Collected data:
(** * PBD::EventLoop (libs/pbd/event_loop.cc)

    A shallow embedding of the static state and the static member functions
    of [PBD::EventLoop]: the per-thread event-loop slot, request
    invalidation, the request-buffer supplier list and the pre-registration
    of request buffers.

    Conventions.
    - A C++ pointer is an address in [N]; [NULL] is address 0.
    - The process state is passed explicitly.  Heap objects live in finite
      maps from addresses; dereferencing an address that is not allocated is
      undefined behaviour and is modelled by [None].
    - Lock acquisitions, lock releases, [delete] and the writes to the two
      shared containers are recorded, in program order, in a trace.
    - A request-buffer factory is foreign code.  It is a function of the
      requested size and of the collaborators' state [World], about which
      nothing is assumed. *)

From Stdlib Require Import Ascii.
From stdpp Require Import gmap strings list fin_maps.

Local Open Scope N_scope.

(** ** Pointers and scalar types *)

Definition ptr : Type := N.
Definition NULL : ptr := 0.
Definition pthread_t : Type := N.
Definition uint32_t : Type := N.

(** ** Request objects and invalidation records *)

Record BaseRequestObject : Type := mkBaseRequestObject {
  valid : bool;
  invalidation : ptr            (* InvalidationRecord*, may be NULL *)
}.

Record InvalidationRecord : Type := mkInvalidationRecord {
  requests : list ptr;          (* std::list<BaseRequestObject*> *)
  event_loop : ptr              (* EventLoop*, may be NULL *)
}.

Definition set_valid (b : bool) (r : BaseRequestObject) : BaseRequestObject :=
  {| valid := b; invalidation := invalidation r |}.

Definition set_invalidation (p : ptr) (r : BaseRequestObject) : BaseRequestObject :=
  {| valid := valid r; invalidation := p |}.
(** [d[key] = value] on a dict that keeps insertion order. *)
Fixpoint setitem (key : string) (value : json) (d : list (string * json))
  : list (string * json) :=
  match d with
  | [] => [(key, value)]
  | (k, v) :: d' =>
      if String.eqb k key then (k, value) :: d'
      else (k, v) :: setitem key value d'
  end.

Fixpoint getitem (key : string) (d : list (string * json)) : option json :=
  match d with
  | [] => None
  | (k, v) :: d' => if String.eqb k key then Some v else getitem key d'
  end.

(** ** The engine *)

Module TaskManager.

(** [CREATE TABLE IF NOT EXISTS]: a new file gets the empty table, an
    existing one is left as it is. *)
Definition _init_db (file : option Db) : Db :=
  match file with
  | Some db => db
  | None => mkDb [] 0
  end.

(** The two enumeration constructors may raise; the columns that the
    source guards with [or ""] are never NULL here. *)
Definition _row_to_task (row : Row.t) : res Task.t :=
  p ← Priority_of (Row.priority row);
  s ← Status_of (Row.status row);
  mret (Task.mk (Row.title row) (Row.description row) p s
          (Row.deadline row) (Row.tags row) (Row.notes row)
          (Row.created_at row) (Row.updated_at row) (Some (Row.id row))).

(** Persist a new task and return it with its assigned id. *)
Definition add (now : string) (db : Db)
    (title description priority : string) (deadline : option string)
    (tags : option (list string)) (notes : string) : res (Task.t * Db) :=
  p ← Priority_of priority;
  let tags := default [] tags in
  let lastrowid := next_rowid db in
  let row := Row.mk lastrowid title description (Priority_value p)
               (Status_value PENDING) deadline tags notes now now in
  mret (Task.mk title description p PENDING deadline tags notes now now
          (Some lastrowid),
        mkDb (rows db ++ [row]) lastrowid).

What you have to do - Output the line holding "mret (Task.mk title", then every later line through the end of the records above, exactly as given and nothing else.

Task answer -
  mret (Task.mk title description p PENDING deadline tags notes now now
          (Some lastrowid),
        mkDb (rows db ++ [row]) lastrowid).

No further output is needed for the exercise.